On the theory that blood-borne factors might orchestrate the transitions of aging, researchers turned to heterochronic parabiosis. The team's 2005 findings caused a stir. If an older mouse's leg gets frozen with a piece of dry ice, the cells in charge of muscle repair don't respond much; the number of active cells increases by just 10 percent or so. But after heterochronic parabiosis, twice as many cells activate in response to injury - a reaction like that of a young animal. Older mouse livers demonstrate a similarly sprightly cellular turnover. Longevity enthusiasts eagerly discussed the findings, even though there is little evidence that heterochronic parabiosis extends life; even in rodents, all we know for sure is that it undoes some late-in-life decay.

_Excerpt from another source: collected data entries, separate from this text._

(** * ping-watchdog: the reboot-decision engine of [ping-watchdog.py]

    A shallow embedding of the probe/retry policy ([ping_attempts],
    [ping_host]), of the 24-hour reboot governor ([num_reboots_24h]) and of
    the notify-then-reboot sequencing ([notify_and_reboot], [Pushover.notify],
    [MyLog.notify], [main]), with the properties of the specification stated
    and settled on it.

    Conventions.
    - A Python [int] is a [Z]; a Python [str] is a [string] whose characters
      are code points below 256 (the type [ascii]).
    - The configuration is a record of the values the code reads from
      [cfg.config]; the fields the code passes through [int(...)] are held
      as the resulting integer.
    - Reading a key of the configuration, [int(...)] of its value, the
      decoding of the log file and [socket.gethostname()] are taken to
      succeed.
    - Effects are explicit: a computation takes the world (the history of
      observable events and the file system) and returns an outcome and
      the new world.  What the outside answers (exit statuses, the clock,
      the reply of the push service) is an [environment], a function of
      the history so far. *)

From Stdlib Require Import ZArith List String Ascii Bool Lia DecimalString.
From stdpp Require Import base strings gmap.
From Equations Require Import Equations.
Import ListNotations.

Local Open Scope string_scope.
Local Open Scope list_scope.
Local Open Scope Z_scope.

(** ** Python [str] operations used by the program *)

Module PyStr.

(** [s.split(sep)] for a one-character separator: the fields between the
    occurrences of [sep], in order; never empty. *)
Fixpoint split (sep : ascii) (s : string) : list string :=
  match s with
  | EmptyString => [EmptyString]
  | String c rest =>
      if Ascii.eqb c sep then EmptyString :: split sep rest
      else match split sep rest with
           | [] => [String c EmptyString]
           | field :: fields => String c field :: fields
           end
  end.

(** [s.startswith(p)]. *)
Fixpoint startswith (p s : string) : bool :=
  match p, s with
  | EmptyString, _ => true
  | String a p', String b s' => Ascii.eqb a b && startswith p' s'
  | String _ _, EmptyString => false
  end.

(** [s.find(sub)]: the lowest index at which [sub] occurs in [s], or -1. *)
Fixpoint find_from (i : Z) (sub s : string) : Z :=
  if startswith sub s then i
  else match s with
       | EmptyString => -1
       | String _ s' => find_from (i + 1) sub s'
       end.

Definition find (s sub : string) : Z := find_from 0 sub s.

(** ["%s" % n] and ["%i" % n] for an integer [n]: its decimal numeral. *)
Definition str_of_int (n : Z) : string :=
  NilEmpty.string_of_int (Z.to_int n).

(** [f.readlines()] of a file opened in text mode with the default
    newline handling, on the decoded contents: CR LF and CR are read as
    LF, and every line keeps its LF (the last line may lack one). *)
Definition LF : ascii := "010"%char.
Definition CR : ascii := "013"%char.

Fixpoint universal_newlines (s : string) : string :=
  match s with
  | EmptyString => EmptyString
  | String c rest =>
      if Ascii.eqb c CR then
        String LF
          match rest with
          | String d rest' =>
              if Ascii.eqb d LF then universal_newlines rest'
              else universal_newlines rest
          | EmptyString => EmptyString
          end
      else String c (universal_newlines rest)
  end.

Fixpoint keepends (s : string) : list string :=
  match s with
  | EmptyString => []
  | String c rest =>
      if Ascii.eqb c LF then String LF EmptyString :: keepends rest
      else match keepends rest with
           | [] => [String c EmptyString]
           | line :: lines => String c line :: lines
           end
  end.

Definition readlines (contents : string) : list string :=
  keepends (universal_newlines contents).

End PyStr.

(** ** [datetime]: naive local date and time *)

Module DateTime.

Record datetime := mk_datetime {
  year : Z; month : Z; day : Z;
  hour : Z; minute : Z; second : Z; microsecond : Z
}.

Definition is_leap (y : Z) : bool :=
  (y mod 4 =? 0) && (negb (y mod 100 =? 0) || (y mod 400 =? 0)).

Definition days_in_month (y m : Z) : Z :=
  if m =? 2 then (if is_leap y then 29 else 28)
  else if (m =? 4) || (m =? 6) || (m =? 9) || (m =? 11) then 30
  else 31.

(** The checks of the [datetime] constructor ([ValueError] otherwise). *)
Definition valid (d : datetime) : bool :=
  (1 <=? year d) && (year d <=? 9999) &&
  (1 <=? month d) && (month d <=? 12) &&
  (1 <=? day d) && (day d <=? days_in_month (year d) (month d)) &&
  (0 <=? hour d) && (hour d <=? 23) &&
  (0 <=? minute d) && (minute d <=? 59) &&
  (0 <=? second d) && (second d <=? 59) &&
  (0 <=? microsecond d) && (microsecond d <=? 999999).

(** [a > b] on naive datetimes compares the tuples
    (year, month, day, hour, minute, second, microsecond). *)
Fixpoint lex_gt (a b : list Z) : bool :=
  match a, b with
  | x :: a', y :: b' => (y <? x) || ((x =? y) && lex_gt a' b')
  | _, _ => false
  end.

Definition fields (d : datetime) : list Z :=
  [year d; month d; day d; hour d; minute d; second d; microsecond d].

Definition gt (a b : datetime) : bool := lex_gt (fields a) (fields b).

(** [d - timedelta(hours=24)]: the same time of day on the previous
    calendar day; before 0001-01-01 the subtraction raises
    [OverflowError], here [None]. *)
Definition minus_24h (d : datetime) : option datetime :=
  let at_date y m dd :=
    mk_datetime y m dd (hour d) (minute d) (second d) (microsecond d) in
  if 1 <? day d then Some (at_date (year d) (month d) (day d - 1))
  else if 1 <? month d then
    Some (at_date (year d) (month d - 1)
                  (days_in_month (year d) (month d - 1)))
  else if 1 <? year d then Some (at_date (year d - 1) 12 31)
  else None.

(** The instant of a datetime, in microseconds since 0001-01-01 00:00:00
    (the proleptic Gregorian ordinal of [date.toordinal], refined to
    microseconds). *)
Definition days_before_year (y : Z) : Z :=
  let p := y - 1 in p * 365 + p / 4 - p / 100 + p / 400.

Fixpoint days_before_month_aux (y : Z) (n : nat) : Z :=
  match n with
  | O => 0
  | S k => days_before_month_aux y k + days_in_month y (Z.of_nat n)
  end.

Definition days_before_month (y m : Z) : Z :=
  days_before_month_aux y (Z.to_nat (m - 1)).

(** [_ymd2ord]: the days up to and including the given date. *)
Definition ymd2ord (y m d : Z) : Z :=
  days_before_year y + days_before_month y m + d.

Definition toordinal (d : datetime) : Z :=
  ymd2ord (year d) (month d) (day d).

Definition year_length (y : Z) : Z := if is_leap y then 366 else 365.

Definition valid_date (y m d : Z) : Prop :=
  1 <= y /\ 1 <= m <= 12 /\ 1 <= d <= days_in_month y m.

Definition instant (d : datetime) : Z :=
  ((((toordinal d - 1) * 24 + hour d) * 60 + minute d) * 60 + second d)
  * 1000000 + microsecond d.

Meanwhile, a cottage industry began selling young plasma. Around 2016, Ambrosia, a California company, offered to infuse customers as part of a clinical trial that charged participants $8,000 to join. (So far, the team has not published any findings in the scientific literature.) Other entities and individuals launched similar efforts, such as a proposed study that would charge large sums to frail elderly people for doses of young plasma. This "therapeutic plasma exchange" is a legitimate treatment for certain rare autoimmune diseases and problems with coagulation, so these providers are not necessarily required to obtain explicit approval from the Food and Drug Administration so long as they make no unsubstantiated health claims about their regimen. But, of course, they did: Companies marketed benefits for people with memory loss, heart disease, and even Parkinson's. The FDA, now stepping into the regulatory role of the 17th-century pope, released a stern memo in 2019 that curbed the trend.

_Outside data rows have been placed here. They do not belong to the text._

(** A run of [bot.js] that logs in has attempted exactly one of the
    two, the one that the flag of its client selects. *)
Lemma bot_js_login_after_branch w c :
  value_of (BotJs.resolve_BotClient w) = Some (Callable (Constructs c)) →
  login_after_branch (cl_dashboard_enabled c) (trace (BotJs.script w)).
Proof.
  intros HB. unfold BotJs.script.
  do 3 (apply login_after_branch_bind; [by events|by events|intros ? _]).
  apply login_after_branch_bind; [by events|by events|intros B HB'].
  unfold value_of in HB. rewrite HB' in HB. injection HB as ->.
  apply login_after_branch_bind; [by events|by events|intros ? _].
  unfold BotJs.main.
  do 2 (apply login_after_branch_bind; [by events|by events|intros ? _]).
  apply login_after_branch_bind; [by events|by events|intros c' Hc'].
  injection Hc' as <-.
  do 4 (apply login_after_branch_bind; [by events|by events|intros ? _]).
  unfold BotJs.startup_flow.
  apply login_after_branch_try_catch; [|intros ?; by events..].
  apply login_after_branch_bind; [by events|by events|intros ? _].
  lazymatch goal with
  | |- login_after_branch _ (trace (BotJs.dashboard_or_database _ _ ?im ≫= _)) =>
      destruct (bot_js_branch w c im) as [Hd Hb]
  end.
  assert (Hlogin : Forall neither (trace (BotJs.login w c))).
  { unfold BotJs.login. by events. }
  apply Forall_neither in Hlogin as [Hd' Hb'].
  lazymatch goal with
  | |- login_after_branch _ (trace (?m ≫= _)) =>
      assert (Hl : existsb is_login (trace m) = false)
        by (apply existsb_false_Forall; by events)
  end.
  unfold login_after_branch, login_invoked, dashboard_attempted, database_attempted in *.
  rewrite trace_bind, !existsb_app, Hd, Hb, Hl.
  destruct (outcome_of (BotJs.dashboard_or_database _ _ _)); [|done..].
  intros _. by rewrite Hd', Hb', !orb_false_r.
Qed.

(** C7, as the scripts have it.  In [bot.js] the launch of the dashboard
    and the initialisation of the database are the two branches of one
    step: the step attempts exactly one of them, the dashboard when the
    flag of the client's configuration is set and the database when it
    is not; no run attempts both, and a run that logs in has attempted
    exactly the one that the flag selects.  In [part_000] they are two
    separate steps that do not look at the flag: a run that finds a
    client class attempts the initialisation of the database exactly when
    it has found an initialiser, and a run that constructs the client
    attempts to launch the dashboard. *)
Theorem dashboard_and_database :
  (∀ w c initializeMongoose,
     dashboard_attempted (trace (BotJs.dashboard_or_database w c initializeMongoose))
       = cl_dashboard_enabled c ∧
     database_attempted (trace (BotJs.dashboard_or_database w c initializeMongoose))
       = negb (cl_dashboard_enabled c)) ∧
  (∀ w, exclusive (trace (run bot_js w))) ∧
  (∀ w c,
     value_of (BotJs.resolve_BotClient w) = Some (Callable (Constructs c)) →
     login_invoked (trace (run bot_js w)) = true →
     dashboard_attempted (trace (run bot_js w)) = cl_dashboard_enabled c ∧
     database_attempted (trace (run bot_js w)) = negb (cl_dashboard_enabled c)) ∧
  (∀ w BotClient initializeMongoose,
     value_of (Part000.resolve_BotClient w) = Some BotClient →
     value_of (Part000.resolve_initializeMongoose w) = Some initializeMongoose →
     database_attempted (trace (run part_000 w)) = is_function initializeMongoose) ∧
  (∀ w c,
     value_of (Part000.resolve_BotClient w) = Some (Callable (Constructs c)) →
     dashboard_attempted (trace (run part_000 w)) = true).
Proof.
  split_and!.
  - apply bot_js_branch.
  - apply bot_js_exclusive.
  - intros w c HB. apply (bot_js_login_after_branch w c HB).
  - intros w B im HB Him. change (run part_000 w) with (Part000.script w).
    destruct (part_000_reaches_validation w B HB)
      as (cfu & im' & vc & _ & Him' & _ & Hext).
    rewrite Him in Him'. injection Him' as <-.
    unfold database_attempted.
    rewrite (existsb_extends is_database _ _ _ before_validation_not_database Hext).
    destruct (existsb_bind is_database (Part000.validate_step vc)
      (λ _, Part000.update_step cfu;; Part000.mongoose_step im;;
            client ← new "BotClient" B; Part000.after_construction w client))
      as (? & _ & ->); [by ends|].
    destruct (existsb_bind is_database (Part000.update_step cfu)
      (λ _, Part000.mongoose_step im;;
            client ← new "BotClient" B; Part000.after_construction w client))
      as (? & _ & ->); [by ends|].
    destruct (existsb_bind is_database (Part000.mongoose_step im)
      (λ _, client ← new "BotClient" B; Part000.after_construction w client))
      as (? & _ & ->); [by ends|].
    fold (database_attempted (trace (Part000.mongoose_step im))).
    rewrite mongoose_step_attempts.
    replace (existsb is_database (trace (Part000.validate_step vc))) with false
      by (symmetry; apply existsb_false_Forall; by events).
    replace (existsb is_database (trace (Part000.update_step cfu))) with false
      by (symmetry; apply existsb_false_Forall; by events).
    replace (existsb is_database
      (trace (client ← new "BotClient" B; Part000.after_construction w client)))
      with false; [by rewrite orb_false_r|].
    symmetry. apply existsb_false_Forall. unfold Part000.login. by events.
  - intros w c HB. change (run part_000 w) with (Part000.script w).
    destruct (part_000_reaches_construction w _ HB) as (pre & _ & E & _).
    rewrite new_constructs in E. cbn [trace] in E.
    unfold dashboard_attempted. rewrite E, existsb_app. apply orb_true_iff. right.
    cbn [existsb]. apply orb_true_iff. right.
    pose proof (part_000_reaches_dashboard w c) as Hext.
    destruct Hext as (pre' & _ & -> & _). rewrite existsb_app.
    apply orb_true_iff. right.
    rewrite trace_bind, existsb_app. apply orb_true_iff. left.
    rewrite trace_try_catch, trace_bind, !existsb_app. apply orb_true_iff. left.
    apply orb_true_iff. left. apply tryLaunchDashboard_attempts.
Qed.

Lemma dashboard_and_database_witness :
  (dashboard_attempted (trace (run bot_js world_dashboard_enabled)) = true ∧
   database_attempted (trace (run bot_js world_dashboard_enabled)) = false) ∧
  database_attempted (trace (run part_000 world_dashboard_enabled)) = true ∧
  dashboard_attempted (trace (run part_000 world_dashboard_enabled)) = true.
Proof.
  destruct dashboard_and_database as (_ & _ & Hbot & Hdb & Hdash).
  split; [|split].
  - exact (Hbot world_dashboard_enabled dashboard_client eq_refl eq_refl).
  - exact (Hdb world_dashboard_enabled (Callable (Constructs dashboard_client))
             (Callable (Returns false)) eq_refl eq_refl).
  - exact (Hdash world_dashboard_enabled dashboard_client eq_refl).
Defined.

(** The claim C7 fails on runs that stop early or find no initialiser:
    a run of [bot.js] that ends in the validation attempts neither the
    dashboard nor the database, and a run of [part_000] that constructs
    its client but has found no initialiser does not attempt the
    database. *)
Lemma neither_dashboard_nor_database :
  dashboard_attempted (trace (run bot_js world_invalid_configuration)) = false ∧
  database_attempted (trace (run bot_js world_invalid_configuration)) = false ∧
  value_of (Part000.resolve_BotClient world_without_token) =
    Some (Callable (Constructs plain_client)) ∧
  database_attempted (trace (run part_000 world_without_token)) = false.
Proof. by vm_compute. Qed.

(** ** No exception once the listener is installed *)

Lemma never_throws_bind {A B} (m : prog A) (f : A → prog B) :
  Forall (λ ev, is_process_on UnhandledRejection ev = false) (trace m) →
  (∀ a, listens UnhandledRejection (trace (f a)) = true →
        may_end (λ x, x ≠ EThrow) (f a)) →
  listens UnhandledRejection (trace (m ≫= f)) = true →
  may_end (λ x, x ≠ EThrow) (m ≫= f).
Proof.
  intros Hm%existsb_false_Forall Hf. unfold may_end, ending_of.
  rewrite trace_bind, outcome_bind, listens_app. unfold listens at 1. rewrite Hm. simpl.
  destruct (outcome_of m) as [a| |]; [apply Hf|done..].
Qed.

(** The branch of [process_status] for an exception under an installed
    listener is never taken: in both scripts everything that follows the
    installation is inside a [try]. *)
Lemma no_exception_after_listener (v : variant) (w : world) (e : jserror) :
  listens UnhandledRejection (trace (run v w)) = true →
  outcome_of (run v w) ≠ Thrown e.
Proof.
  intros Hl. assert (H : may_end (λ x, x ≠ EThrow) (run v w)).
  { revert Hl. destruct v; simpl run.
    - unfold BotJs.script, BotJs.main.
      do 11 (apply never_throws_bind; [by events|intros ?]).
      intros _. unfold BotJs.login. by ends.
    - unfold Part000.script, Part000.main.
      do 11 (apply never_throws_bind; [by events|intros ?]).
      intros _. unfold Part000.login. by ends. }
  unfold may_end, ending_of in H. intros E. by rewrite E in H.
Qed.

(** * Further properties of the two scripts *)

(** ** The status a run can end with *)

Lemma run_exits_with_one (v : variant) (w : world) :
  may_end (λ x, ∀ c, x = EExit c → c = 1%Z) (run v w).
Proof.
  destruct v; simpl run.
  - unfold BotJs.script, BotJs.main, BotJs.login. by ends.
  - unfold Part000.script, Part000.main, Part000.login. by ends.
Qed.

(** X1.  [process.exit] is only ever called with status 1, and an
    exception leaves the asynchronous function only while no listener
    for unhandled rejections is installed, which is the other way a run
    can give the process the status 1.  Whatever the modules, the client
    and the file system do, a run of either script ends in one of three
    ways: the function completes, [process.exit(1)], or such an
    exception; no run gives the process another non-zero status. *)
Theorem process_exit_only_with_status_one (v : variant) (w : world) :
  match outcome_of (run v w) with
  | Done _ => True
  | Exited c => c = 1%Z
  | Thrown e => listens UnhandledRejection (trace (run v w)) = false
  end.
Proof.
  pose proof (run_exits_with_one v w) as H. unfold may_end, ending_of in H.
  destruct (outcome_of (run v w)) as [|e|c] eqn:E; [done| |by apply H].
  destruct (listens UnhandledRejection (trace (run v w))) eqn:Hl; [|done].
  by destruct (no_exception_after_listener v w e Hl).
Qed.

(** ** A client that cannot be constructed *)

Lemma extends_Forall {A} (φ ψ : event → Prop) (r r' : prog A) :
  extends φ r r' → (∀ ev, φ ev → ψ ev) → Forall ψ (trace r') → Forall ψ (trace r).
Proof.
  intros (pre & Hpre & E & _) Himp Hr'. rewrite E. apply Forall_app. split; [|done].
  eapply Forall_impl; eauto.
Qed.

Lemma extends_may_end {A} (φ : event → Prop) (S : ending → Prop) (r r' : prog A) :
  extends φ r r' → may_end S r' → may_end S r.
Proof. intros (pre & _ & _ & O). unfold may_end, ending_of. by rewrite O. Qed.

Ltac silent_leaf := split; [done|by intros []].

Lemma before_construction_silent ev : before_construction ev → silent ev.
Proof. destruct ev as [| | | |[]| | | | |]; try done; by split; [|intros []]. Qed.

Lemma before_validation_silent ev : before_validation ev → silent ev.
Proof. destruct ev; try done; by split; [|intros []]. Qed.

Lemma Forall_silent t :
  Forall silent t →
  login_invoked t = false ∧ ∀ s, listens s t = false.
Proof.
  intros H. split; [|intros s]; apply existsb_false_Forall;
    eapply Forall_impl; try done; intros ? [? ?]; auto.
Qed.

(** A run that installs no listener and does not complete ends the
    process with status 1, provided it exits with no other status. *)
Lemma silent_run_is_fatal (r : prog unit) :
  Forall silent (trace r) → may_end (λ x, x = EThrow ∨ x = EExit 1) r →
  process_status r = Terminated 1 ∧ login_invoked (trace r) = false ∧
  listens UnhandledRejection (trace r) = false ∧
  listens UncaughtException (trace r) = false.
Proof.
  intros [Hl Hs]%Forall_silent He. split; [|by auto].
  unfold process_status. rewrite Hs. unfold may_end, ending_of in He.
  destruct (outcome_of r); by destruct He; simplify_eq.
Qed.

Lemma new_fails {B} (s : slot construction) (f : client → prog B) :
  (∀ c, s ≠ Callable (Constructs c)) →
  Forall silent (trace (new "BotClient" s ≫= f)) ∧
  may_end (λ x, x = EThrow) (new "BotClient" s ≫= f).
Proof.
  intros Hs. destruct s as [| |[c|e]]; [| |by destruct (Hs c)|];
    (split; [run_prog; repeat constructor; by intros []|done]).
Qed.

The most straightforward path to a therapy would be to pinpoint a pro-aging factor in old blood, mouse and human, that a drug could block. Many groups have identified such elements. One has found that a protein called CCL11 increases in aged humans and mice and is correlated with reduced brain cell birth. The other obvious tactic is to identify youthful plasma's secret formula and optimize it. Some research suggests the hormone oxytocin might be a candidate; other work has identified the protein GDF11. Combination therapies are also under consideration; a biotech company is exploring mixtures of hundreds of blood-borne proteins as therapies for a variety of age-related diseases.

It's also possible that the rejuvenating effects seen in experiments don't arise from one magic ingredient, or even from some combination of a dozen or a hundred compounds, but happen simply because the procedure dilutes some unknown harmful substances that accumulate in old blood. From this perspective, there's no particular need for young stuff: Any form of plasma replacement will do. It's sort of like changing the oil in your car. One research group is starting a company and are aiming for human clinical trials to determine if simply flushing out the bloodstream can help with problems like frailty and declining cognition.

Comments

I like the changing the oil in a car analogy. I have now donated whole blood about 30 times, 5 times a year for about 6 years. I am still uncertain if plasma donation would be more effective, I am concerned some large adverse molecules will be retained, with the RBCs, after the plasma filtration process.

Posted by: JohnD at October 4th, 2021 6:46 PM

I wish some self experimenter with means, maybe Brian Hanley of Butterfly Sciences, would do a self experiment with recombinant human serum albumin to see if it has any effect on bio markers. If it really can have effects against diseases such as Alzheimer's then it could be a hugely valuable discovery.

Posted by: jimofoz at October 5th, 2021 3:29 PM

It is interesting that in this article of Popular Science, the experiment by Harold Katcher is not mentioned. This experiment resulted in substantial "biological age" reduction as measured by Horvath's clock. Until now, the only criticism that I have seen about this experiment is that "it is too good to be true".